Is there a balance between accommodating the number of people who want to marvel and enjoy the highway’s views, and restricting the volume of people to an amount the land can sustain? Or is it a simple imbalance of a limited supply of rugged, empty coastline and excess of demand to enjoy it in undisturbed natural beauty?

On one occasion driving through Big Sur over Thanksgiving weekend, we decided to stop at Pfeiffer Beach, famous for a rock poking up off the sandy beach with a hole in the middle of it. During the Fall, the sun sets through the keyhole of the rock in a ray of golden light mixed with the ebb and flow of whitewater lapping through the empty space.

When the parking lot to Pfeiffer Beach is full, one car can enter only after one car leaves. By the time we saw the pileup of cars backed up in line to enter, the single lane road was too narrow to turn around. Inching forward minute by minute, we luckily made it the front of the line before the clock struck sunset.

We asked the park ranger, “Why are there so many people?”

“It’s because of the internet,” he said.

Oh right, those hundreds of photos posted on Instagram, travel blogs and any other page that Google’s spiders can find have spread the word about the sun’s passage through the keyhole in the rock. I’m guilty of it too. At the beach, there was a horde of photographers with tripods like paparazzi, time lapse filming the event. We hoped to have a special and highly personal encounter with nature. Singular person (or couple) in the vast tapestry of geological wonder. Instead, we were in the middle of a major tourist attraction.
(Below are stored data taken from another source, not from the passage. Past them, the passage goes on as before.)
(* ===== verification/UserLib.v ===== *)
(** * The user library: ece391support.c, ece391syscall.S

    The string routines the user programs are linked with, the wrappers of the
    system calls, and [ece391_fdputs].  A program runs in the same machine as
    the kernel: its variables whose address is taken and its string literals
    are in the program page, and a system call is a call of [system_call]. *)

From S2P Require Import Prelude Memory LibMem LibStr Video State Runs Console Process FileSystem Terminal SysCalls.

Implicit Types s : kernel.

(** ** Strings *)

Definition ece391_strlen (m : memory) (s : Z) : option Z :=
  while_loop (λ '(len, s), if negb (ld8 m s =? 0) then inl (u32 (len + 1), s + 1) else inr len) (0, s).

(** [while ('\0' != ( *dst++ = *src++));] *)
Definition ece391_strcpy (m : memory) (dst src : Z) : option memory :=
  while_loop (λ '(dst, src, m),
    let c := ld8 m src in
    let m := st8 m dst c in
    if negb (c =? 0) then inl (dst + 1, src + 1, m) else inr m) (dst, src, m).

Definition ece391_strcmp (m : memory) (s1 s2 : Z) : option Z :=
  while_loop (λ '(s1, s2),
    if ld8 m s1 =? ld8 m s2 then if ld8 m s1 =? 0 then inr 0 else inl (s1 + 1, s2 + 1)
    else inr (ld8 m s1 - ld8 m s2)) (s1, s2).

Definition ece391_strncmp (m : memory) (s1 s2 n : Z) : option Z :=
  if n =? 0 then Some 0
  else
    while_loop (λ '(s1, s2, n),
      if ld8 m s1 =? ld8 m s2 then
        if (ld8 m s1 =? 0) || (u32 (n - 1) =? 0) then inr 0 else inl (s1 + 1, s2 + 1, u32 (n - 1))
      else inr (ld8 m s1 - ld8 m s2)) (s1, s2, n).

Definition ece391_strrev (m : memory) (s : Z) : option memory :=
  len ← ece391_strlen m s;
  let fin := s32 (len - 1) in
  if fin <=? 0 then Some m
  else
    while_loop (λ '(beg, fin, m),
      if beg <? fin then
        let tmp := ld8 m (s + fin) in
        let m := st8 m (s + fin) (ld8 m (s + beg)) in
        let m := st8 m (s + beg) tmp in
        inl (beg + 1, fin - 1, m)
      else inr m) (0, fin, m).

Definition ece391_itoa (m : memory) (value buf radix : Z) : option memory :=
  if value =? 0 then Some (st8 (st8 m buf 48) (buf + 1) 0)
  else
    '(newbuf, m) ← while_loop (λ '(newval, newbuf, m),
        if 0 <? newval then
          let i := s32 (newval mod u32 radix) in
          let m := st8 m newbuf (digit_char i) in
          inl (newval / u32 radix, newbuf + 1, m)
        else inr (newbuf, m)) (u32 value, buf, m);
    ece391_strrev (st8 m newbuf 0) buf.

(** A library function that reads the memory, or changes it. *)
Definition on_memory {A} (f : memory → option A) : M A := λ s, try_opt (f (k_mem s)) s.
Definition change_memory (f : memory → option memory) : M unit := λ s,
  match f (k_mem s) with Some m => Ret tt (upd_mem (λ _, m) s) | None => Diverge end.

(** ** System calls *)

Section Calls.
Context {L : Layout}.

Definition SYS_HALT : Z := 1.
Definition SYS_EXECUTE : Z := 2.
Definition SYS_READ : Z := 3.
Definition SYS_WRITE : Z := 4.
Definition SYS_OPEN : Z := 5.
Definition SYS_CLOSE : Z := 6.
Definition SYS_GETARGS : Z := 7.
Definition SYS_VIDMAP : Z := 8.

Definition ece391_halt (status : Z) : M Z := system_call SYS_HALT status 0 0.
Definition ece391_execute (command : Z) : M Z := system_call SYS_EXECUTE command 0 0.
Definition ece391_read (fd buf nbytes : Z) : M Z := system_call SYS_READ fd buf nbytes.
Definition ece391_write (fd buf nbytes : Z) : M Z := system_call SYS_WRITE fd buf nbytes.
Definition ece391_open (filename : Z) : M Z := system_call SYS_OPEN filename 0 0.
Definition ece391_close (fd : Z) : M Z := system_call SYS_CLOSE fd 0 0.
Definition ece391_getargs (buf nbytes : Z) : M Z := system_call SYS_GETARGS buf nbytes 0.
Definition ece391_vidmap (screen_start : Z) : M Z := system_call SYS_VIDMAP screen_start 0 0.

(** [_start]: what [main] returns is the status. *)
Definition start (main : M Z) : M Z := r ← main; ece391_halt r.

Definition ece391_fdputs (fd s : Z) : M unit :=
  len ← on_memory (λ m, ece391_strlen m s);
  _ ← ece391_write fd s len;
  mret tt.
End Calls.

(** ** What the string routines compute *)

Lemma ece391_strlen_run m (p : Z) l :
  cstring m p l → Z.of_nat (length l) < 4294967296 → ece391_strlen m p = Some (Z.of_nat (length l)).
Proof.
  intros Hc Hl. unfold ece391_strlen. match goal with |- while_loop ?f _ = _ => set (step := f) end.
  destruct (while_loop_rule step (λ '(len, q), 0 <= len <= Z.of_nat (length l) ∧ q = p + len)
    (λ '(len, q), Z.of_nat (length l) - len) (λ r, r = Z.of_nat (length l)) (0, p)) as (r & -> & ->); [lia|lia| |done].
  intros [len q] [Hb ->] Hv. cbn [step]. destruct (Z.eqb_spec (ld8 m (p + len)) 0) as [E|E]; cbn [negb].
  - destruct (decide (len = Z.of_nat (length l))) as [->|]; [done|]. by apply (cstring_nz m p l len) in E; [|done|lia].
  - destruct (decide (len = Z.of_nat (length l))) as [->|]; [exfalso; apply E, Hc|].
    rewrite u32_small by lia. split; [split|]; lia.
Qed.

(** Two strings at the same distance: equal so far, or told apart here. *)
Lemma cstring_compare m p q l1 l2 k :
  cstring m p l1 → cstring m q l2 → (k <= length l1)%nat → take k l1 = take k l2 → (k <= length l2)%nat →
  (ld8 m (p + Z.of_nat k) = ld8 m (q + Z.of_nat k) →
     (ld8 m (p + Z.of_nat k) = 0 ∧ l1 = l2) ∨
     (ld8 m (p + Z.of_nat k) ≠ 0 ∧ (S k <= length l1)%nat ∧ (S k <= length l2)%nat ∧ take (S k) l1 = take (S k) l2)) ∧
  (ld8 m (p + Z.of_nat k) ≠ ld8 m (q + Z.of_nat k) → l1 ≠ l2).
Proof.
  intros H1 H2 Hk1 Ht Hk2. split; [|by intros Hne ->; apply Hne; destruct H1 as (_ & L1 & E1), H2 as (_ & L2 & E2);
    destruct (l2 !! k) as [c|] eqn:Hc; [by rewrite (L1 _ _ Hc), (L2 _ _ Hc)|
      apply lookup_ge_None in Hc; replace k with (length l2) by lia; congruence]].
  intros He. destruct (Z.eqb_spec (ld8 m (p + Z.of_nat k)) 0) as [E|E].
  - left. split; [done|].
    assert (k = length l1) as ->.
    { destruct (decide (k = length l1)); [done|]. by apply (cstring_nz m p l1) in E; [|done|lia]. }
    rewrite E in He. destruct (decide (length l1 = length l2)) as [Hl|Hl].
    + rewrite firstn_all in Ht. rewrite Ht, Hl. by rewrite firstn_all.
    + symmetry in He. apply (cstring_nz m q l2) in He; [done|done|lia].
  - right. split; [done|].
    assert (k ≠ length l1) by (intros ->; apply E, H1).
    assert (k ≠ length l2) by (intros ->; apply E; rewrite He; apply H2).
    split; [lia|]. split; [lia|].
    destruct (lookup_lt_is_Some_2 l1 k) as [c Hc]; [lia|]. destruct (lookup_lt_is_Some_2 l2 k) as [d Hd]; [lia|].
    rewrite (take_S_r _ _ _ Hc), (take_S_r _ _ _ Hd), Ht. do 2 f_equal.
    destruct H1 as (_ & L1 & _), H2 as (_ & L2 & _). by rewrite (L1 _ _ Hc), (L2 _ _ Hd) in He.
Qed.

Lemma ece391_strcmp_run m (p q : Z) l1 l2 :
  cstring m p l1 → cstring m q l2 → Z.of_nat (length l1) < 4294967296 →
  ∃ r, ece391_strcmp m p q = Some r ∧ (r = 0 ↔ l1 = l2).
Proof.
  intros H1 H2 Hl. unfold ece391_strcmp. match goal with |- context [while_loop ?f _] => set (step := f) end.
  apply (while_loop_rule step
    (λ '(a, b), ∃ k, a = p + Z.of_nat k ∧ b = q + Z.of_nat k ∧ (k <= length l1)%nat ∧ (k <= length l2)%nat ∧ take k l1 = take k l2)
    (λ '(a, b), Z.of_nat (length l1) - (a - p))).
  - exists 0%nat. split_and!; [lia..|done].
  - lia.
  - intros [a b] (k & -> & -> & Hk1 & Hk2 & Ht) _. cbn [step].
    destruct (cstring_compare m p q l1 l2 k H1 H2 Hk1 Ht Hk2) as [Heq Hne].
    destruct (Z.eqb_spec (ld8 m (p + Z.of_nat k)) (ld8 m (q + Z.of_nat k))) as [E|E].
    + destruct (Heq E) as [[E0 ->]|(E0 & Hk1' & Hk2' & Ht')].
      * by rewrite E0.
      * apply Z.eqb_neq in E0. rewrite E0. split; [|lia]. exists (S k). split_and!; [lia..|done].
    + split; [lia|]. intros ->. by apply Hne in E.
Qed.

(** [ece391_strrev] differs from the kernel's [strrev] by its first test only. *)
Lemma ece391_strrev_eq m (p : Z) l :
  cstring m p l → Z.of_nat (length l) < 2147483648 → ece391_strrev m p = strrev m p.
Proof.
  intros Hc Hl. unfold ece391_strrev, strrev. rewrite (ece391_strlen_run m p l Hc), (strlen_correct m p l Hc), !bind_some by lia.
  cbn zeta. destruct (Z.leb_spec (s32 (Z.of_nat (length l) - 1)) 0) as [Hle|]; [|done].
  symmetry. eapply (while_loop_steps _ 0); [done| |lia]. cbn beta iota. by destruct (Z.ltb_spec 0 (s32 (Z.of_nat (length l) - 1))); [lia|].
Qed.

(** [ece391_itoa] is the kernel's [itoa]. *)
Lemma ece391_itoa_eq m v buf radix :
  2 <= radix <= 36 → 0 <= v < 4294967296 → seg buf 33 → ece391_itoa m v buf radix = itoa m v buf radix.
Proof.
  intros Hr Hv Hs. unfold ece391_itoa, itoa. destruct (v =? 0); [done|].
  destruct (itoa_string m v buf radix Hr Hv Hs) as (m1 & f & He & _ & Hc).
  pose proof (digits_le_length radix 32 v) as Hlen. rewrite He, !bind_some.
  apply (ece391_strrev_eq _ _ _ Hc). rewrite length_fmap. lia.
Qed.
Part of me was annoyed. I wanted Big Sur its lonely glory—to feel that I “discovered” a secret. But then I remembered that nature cannot be owned. The notion of ownership and dominance is what got us into this global warming mess in the first place. This wasn’t the time to be trailblazing and rebellious, to find an undisturbed photogenic lookout to disturb for my gain. Paying respect to mother earth in a mindful manner within regulated perimeters isn’t square, it further protects the wild spaces. Joining the audience of people, I surrendered to being part of something magical and significant, like watching the Northern Lights in Iceland, or witnessing the three-story tall waves crash into Waimea Bay in Hawaii during the winter. Through the lens of individual experience and shared evolutionary biology, we universally recognize the brushstrokes-of-a-higher-power miracle as beautiful.